The House bill's rating rules are similar to those here in Massachusetts -- no smoker rating allowed and a 2:1 age rating. Even at 2:1 age rating, health insurance is still pricey for an older adult on the Connector. For a 64-year-old adult living in Boston, a policy having 93% actuarial value (very little cost-sharing if you see the Connector) runs between $830/mo. and $1,000/mo. For an empty-nester couple in Boston, a identical policy runs between $1,740/mo. and $2,000/mo. And that's with a 2:1 age rating. It is hard to imagine how a 3:1 age rating -- though a political compromise from HELP's 2:1 age rating and Finance's 4:1 age rating -- will be affordable to older adults. That's why it's vitally important that this age rating be decreased to 2:1 from 3:1.
The smoker rating -- particularly with an individual mandate -- is simply not a good idea. [And I say this as someone who has smoked a grand total of two cigarettes my entire life and no other tobacco product.] For starters, it ends the simplification of being able to apply for health insurance on an online website (such as the Connector) on the Exchange because a blood test will be required of every single family member -- be the member 45 years old or 13 years old -- in order to determine smoking status. And requiring a blood test of every single family member each time a policyholder changes plans is a recipe for political backlash. A much more efficient way to penalize smokers or any lifestyle is through a sin tax rather than the underwriting process.

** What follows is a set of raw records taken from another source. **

(** An environment that is loaded and saved without a change loses its
    checksum: [envm_load] copies the checksum to the address that the old checksum
    (0 after a restart) happens to be instead of into the variable, so that 0 is
    saved. *)
Theorem load_save_loses_checksum v s w d :
  idle (chip s) -> env_crc (es_bd s) = 0 -> length w = 4%nat -> pos d = ENV_DATA -> Forall is_byte d ->
  holds (chip s) (env_addr v) (w ++ d) ->
  exists N, forall fuel, (N <= fuel)%nat -> exists s1 s2,
    envm_load (env_addr v) s = Ret 0 s1 /\ stray s1 = stray s ++ [(0, w)] /\
    envm_ioctl (env_addr v) fuel ENVM_IOCSAVEENV [] s1 = Ret (0, None) s2 /\
    holds (chip s2) (env_addr v) ([0; 0; 0; 0] ++ d).
Proof.
  intros Hi Hcrc Hw Hd Hb Hh. destruct (envm_load_ok v s w d Hi Hw Hd Hh) as (s1 & E & Hchip & Hinfo & Hl & Hdata & Hc1 & Hstray).
  rewrite <- Hchip in Hi. destruct (save_ok v (chip s1) Hi) as [N Hsave]. exists N. intros fuel Hf.
  destruct (Hsave s1 fuel) as (f' & Hi' & Hh' & _ & Es); [done|done|done|done|by rewrite Hdata|by rewrite Hdata|].
  exists s1, (set_chip f' s1). split_and!; [done|by rewrite Hstray, Hcrc| |].
  - change (envm_ioctl (env_addr v) fuel ENVM_IOCSAVEENV [] s1) with ((board_env_save (env_addr v) fuel ;; mret (0, @None env_ptr)) s1).
    by rewrite (bind_Ret _ _ _ _ _ Es).
  - unfold env_image in Hh'. rewrite Hdata, Hc1, Hcrc in Hh'. exact Hh'.
Qed.

Lemma shift_in_zero b : is_byte b -> shift_in 0 b = 0.
Proof.
  unfold is_byte, shift_in. intros Hb. rewrite Z.shiftl_mul_pow2 by lia. change (2 ^ 24) with 16777216.
  change (Z.shiftr 0 8) with 0. rewrite Z.lor_0_l, u32_small by (unfold is_u32; lia). unfold u16.
  replace (b * 16777216) with (b * 256 * 2 ^ 16) by lia. by rewrite Z.mod_mul.
Qed.

Lemma shift_flash_zero n cp s :
  idle (chip s) -> base ref_chip <= cp -> cp + Z.of_nat n <= base ref_chip + bank_size ref_chip ->
  shift_flash n cp 0 s = Ret (cp + Z.of_nat n, 0) s.
Proof.
  revert cp. induction n as [|n IH]; intros cp Hi Hlo Hhi; cbn [shift_flash]; [by rewrite Z.add_0_r|].
  assert (get8 cp s = Ret (flash_byte (chip s) cp) s) as E.
  { unfold get8. rewrite read8 by (done || unfold in_bank; lia). by destruct s. }
  rewrite (bind_Ret _ _ _ _ _ E), shift_in_zero by apply flash_byte_range. rewrite IH by (done || lia). do 2 f_equal. lia.
Qed.

(** A write of an odd number of bytes reports success, but the first two
    bytes of the destination are 0 afterwards: the last byte is shifted out of the
    16-bit [data], which is written to the start of the buffer. *)
Theorem odd_write_clears_start n src addr s :
  length src = (2 * n + 1)%nat -> Forall is_byte src -> Z.land addr (Z.lnot 3) = addr -> Z.even addr = true -> idle (chip s) ->
  base ref_chip <= addr -> addr + pos src + 3 <= base ref_chip + bank_size ref_chip -> blank (chip s) addr (pos src) ->
  exists f', write_buff src addr s = Ret ERR_OK (set_chip f' s) /\ flash_byte f' addr = 0 /\ flash_byte f' (addr + 1) = 0.
Proof.
  intros Hn Hb Hword He Hi Hlo Hhi Hbl. destruct src as [|b src _] using rev_ind; [simpl in Hn; lia|].
  rewrite length_app in Hn. simpl in Hn. pos in Hhi. pos in Hbl. apply Forall_app in Hb as [Hb [Hbb _]%Forall_cons].
  destruct (write_words_ok n src addr s) as (f1 & E1 & Hi1 & _ & _);
    [lia|done|done|done|done|lia|intros x Hx; apply Hbl; lia|].
  assert (forall a s, write_words (src ++ [b]) a s =
    (r ← write_words src a; match r with inr ([], a') => mret (inr ([b], a')) | inr (r, a') => mret (inr (r ++ [b], a')) | inl e => mret (inl e) end) s) as Happ.
  { assert (length src = (2 * n)%nat) as Hl by lia. clear -Hl. revert src Hl.
    induction n as [|n IH]; intros src Hl a s0; [by destruct src|].
    destruct src as [|x [|y src]]; [simpl in Hl; lia..|]. simpl. rewrite bind_bind. unfold mbind, M_bind.
    destruct (write_word a (half x y) s0) as [rc s1|]; [|done]. destruct (negb (rc =? 0)); [done|].
    apply IH. simpl in Hl. lia. }
  unfold write_buff. cbv zeta. rewrite Hword, Z.sub_diag. cbn [Z.eqb]. rewrite bind_mret. cbn beta iota.
  erewrite bind_Ret by (rewrite Happ; by erewrite bind_Ret by exact E1). cbn beta iota.
  change (Nat.min 4 (length [b])) with 1%nat. cbn [take foldl]. rewrite shift_in_zero by done.
  erewrite bind_Ret by (apply shift_flash_zero; [done|lia|lia]). cbn beta iota.
  destruct (write_word_ok addr 0 (set_chip f1 s) Hi1) as (f2 & E2 & _ & Hc2); [unfold in_bank; lia|done|done|].
  exists f2. rewrite E2. split; [done|]. pose proof (even_mod _ He) as Hm. unfold flash_byte.
  replace (addr - addr mod 2) with addr by lia. replace ((addr + 1) mod 2) with 1 by (by rewrite <- Zplus_mod_idemp_l, Hm).
  replace (addr + 1 - 1) with addr by lia. rewrite Hc2, decide_True, Z.land_0_r by done. by rewrite Z.odd_add; destruct (Z.odd addr).
Qed.
End Theorems.

(** ** On the simulated chip *)

#[local] Instance ref_flash : NorFlash SimFlash := sim_flash ref_chip.
#[local] Instance ref_laws : ChipLaws SimFlash ref_chip := sim_laws ref_chip.

Definition erased_chip : SimFlash := mkSimFlash ∅ ReadArray.
Definition booted (vars : list var) : EnvSt SimFlash := mkEnvSt (board vars) ref_info [] [] 0 [] erased_chip.

Lemma environment_survives_restart_witness : exists N, forall fuel, (N <= fuel)%nat -> exists s1 s2 s3,
  envm_ioctl (env_addr V4M) fuel ENVM_IOCSETNAME (lit "ipaddr" ++ 0 :: replicate 256 0) (booted some_vars) = Ret (0, None) s1 /\
  envm_ioctl (env_addr V4M) fuel ENVM_IOCSETENV (lit "10.0.0.7" ++ 0 :: replicate 256 0) s1 = Ret (0, None) s2 /\
  envm_ioctl (env_addr V4M) fuel ENVM_IOCSAVEENV [] s2 = Ret (0, None) s3.
Proof.
  destruct (environment_survives_restart V4M [] (booted some_vars) some_vars (lit "ipaddr") (lit "10.0.0.7")
    (replicate 256 0) (replicate 256 0)) as [N HN];
    [done|apply some_vars_repr|done|by apply (bool_decide_unpack _); vm_compute|by apply (bool_decide_unpack _); vm_compute
    |by apply Nat.ltb_lt|by apply Nat.ltb_lt|by vm_compute|by vm_compute|done|by intros [_ [?|?]]|by vm_compute|].
  exists N. intros fuel Hf. destruct (HN fuel Hf) as (s1 & s2 & s3 & E1 & E2 & E3 & _).
  exists s1, s2, s3. split; [exact E1|]. split; [exact E2|exact E3].
Defined.

Lemma blank_sector f a n : f = erased_chip -> blank f a n.
Proof. intros -> x _ _. done. Qed.

Lemma erased_holds a n : holds erased_chip a (replicate n 255).
Proof.
  intros i b [-> _]%lookup_replicate. change (flash_byte erased_chip (a + Z.of_nat i)) with (cell_byte 0xffff (Z.odd (a + Z.of_nat i))).
  by destruct (Z.odd _).
Qed.

Lemma load_save_loses_checksum_witness : exists N, forall fuel, (N <= fuel)%nat -> exists s1 s2,
  envm_load (env_addr V2M) (booted []) = Ret 0 s1 /\
  envm_ioctl (env_addr V2M) fuel ENVM_IOCSAVEENV [] s1 = Ret (0, None) s2 /\
  holds (chip s2) (env_addr V2M) ([0; 0; 0; 0] ++ replicate (Z.to_nat ENV_DATA) 255).
Proof.
  destruct (load_save_loses_checksum V2M (booted []) (replicate 4 255) (replicate (Z.to_nat ENV_DATA) 255)) as [N HN];
    [done|done|done|by rewrite length_replicate|by apply Forall_replicate|rewrite <- replicate_add; apply erased_holds|].
  exists N. intros fuel Hf. destruct (HN fuel Hf) as (s1 & s2 & E1 & _ & E2 & Hh).
  exists s1, s2. split; [exact E1|]. split; [exact E2|exact Hh].
Defined.

Lemma odd_write_clears_start_witness : exists f',
  write_buff (lit "abc") (env_addr V4M) (booted []) = Ret ERR_OK (set_chip f' (booted [])) /\
  flash_byte f' (env_addr V4M) = 0 /\ flash_byte f' (env_addr V4M + 1) = 0.
Proof.
  apply (odd_write_clears_start 1 (lit "abc") (env_addr V4M) (booted []));
    [done|by apply (bool_decide_unpack _); vm_compute|done|done|done|by vm_compute|by vm_compute|by apply blank_sector].
Defined.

The next two sections deal with the individual mandate tax penalty. With guaranteed issue underwriting (no evidence of insurability necessary to purchase policy), guaranteed renewability (no evidence of insurability necessary to renew policy), a prohibition on pre-existing conditions clauses, and premiums only being allowed to vary by geographic region, family structure, age by a limited amount and smoking status by a limited amount, the people most likely to go bare are those who are young and healthy. These people, knowing that insurance companies are required to accept them and cannot charge them higher premiums, are likely to wait until they get sick to purchase health insurance. This, of course, drives up the cost of insurance for those who responsibly pay their premiums every year. In order for health insurance to be more affordable, there must be a meaningful penalty for those who do not purchase health insurance. The first amendment deals with who is exempt from the mandate, and the second amendment pertains to the size of the penalty.

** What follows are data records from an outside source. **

Lemma fuze_loop_ok m : forall fuel l buf s fd p r cool,
  base k = FLASH_BASE_ADDR -> FLASH_SIZE <= bank_size k -> Writable p r l buf s -> reading (disk s) fd l ->
  (length l < 1024 * m)%nat -> (m < fuel)%nat ->
  exists x s', fuze_loop fuel fd cool 0 buf s = Ret x s' /\ fuzed p (uiWriteAddr r) cool l s x s'.
Proof.
  induction m as [|m IH]; intros fuel l buf s fd p r cool Hbase Hsz Hw Hre Hm Hfu; [lia|]. destruct fuel as [|fuel]; [lia|].
  destruct (decide (l = [])) as [->|Hne].
  { destruct (fuze_loop_end fuel fd cool 0 buf s Hre) as (d' & E). exists true, (set_disk d' s). split; [done|].
    split_and!; [by rewrite orb_true_r|exists r; apply Ready_disk, Hw|by rewrite take_nil|done|done]. }
  assert (0 < length l)%nat as Hpos by (destruct l; [done|simpl; lia]).
  destruct (decide (length l < 1024)%nat) as [Hlt|Hge]; [destruct fuel as [|fuel]; [lia|]; by apply fuze_short|].
  destruct (fuze_turn fuel fd p r cool l buf s Hbase Hsz Hw Hre Hpos ltac:(right; lia)) as (s1 & -> & Hr1 & Hre1 & Hh1 & Ho1 & Hu1).
  rewrite length_take, Nat.min_l in * by lia. rewrite Nat.eqb_refl. change (Z.of_nat 1024) with 1024 in *. change (2 * halves 1024) with 1024 in Ho1.
  destruct Hw as [Hsp Hr Hb [Hbb Hlb] Hcur He Hlo Hhi Hbk]. destruct (filled_ok l buf Hb Hbb Hlb) as (F1 & F2 & _).
  assert (halves (Z.of_nat (length l)) = 512 + halves (Z.of_nat (length (drop 1024 l)))) as Hhl
    by (rewrite length_drop, Nat2Z.inj_sub by lia; unfold halves; Z.div_mod_to_equations; lia).
  destruct (IH fuel (drop 1024 l) (filled l buf) s1 fd p (set_write (uiWriteAddr r + 1024) r) cool) as (x & s2 & E2 & Hf);
    [done|done| |done|rewrite length_drop; lia|lia|exists x, s2; split; [done|eapply fuzed_block; [exact He|lia|exact Hh1|exact Ho1|exact Hu1|exact Hf]]].
  split; simpl; [done|done|by apply Forall_drop|done|done|by rewrite Z.even_add, He|lia|lia|].
  intros y Hy Hye. rewrite Ho1 by lia. apply Hbk; [lia|done].
Qed.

Increase the income exemption for the individual mandate penalty from 8% to 15% of income – or better yet – just have a hardship exemption. Sec. 5000A(e)1A of the Senate bill exempts all individuals who are required to spend more than 8% of their income on premiums for the cheapest available policy. The House bill does not allow for such an exemption, and only allows for a hardship exemption. In order to keep health insurance affordable for everyone by drawing more young and healthy people into the market, the income exemption should be increased to at least 15% of income. Otherwise, too many young, healthy 20-somethings will choose to go bare, and drive up the costs for everyone else.
Begin the $750/person, half for a minor, individual mandate penalty when the community rating begins. Sec. 5000A(c) of the Senate bill specifies the tax penalty for not buying an acceptable level of health insurance. The tax penalty is phased in to $750/person, half for a minor, indexed for inflation, by 2017. The House bill’s 2.5 percent of income tax penalty begins in 2014 (Sec. 59B). In order to prevent the young and healthy from going bare, and driving up the costs for everyone else, a meaningful penalty needs to be in effect immediately – not three years from when the rating rules begin.
Set the beginning date of the Exchange to 2013 by increasing the revenue raised from the excise tax on high-end plans. I think this is pretty self-explanatory.
So there is a beginning set of amendments. Please add your suggestions for amendments to the Senate bill. Hopefully, Senate staffs will take notice.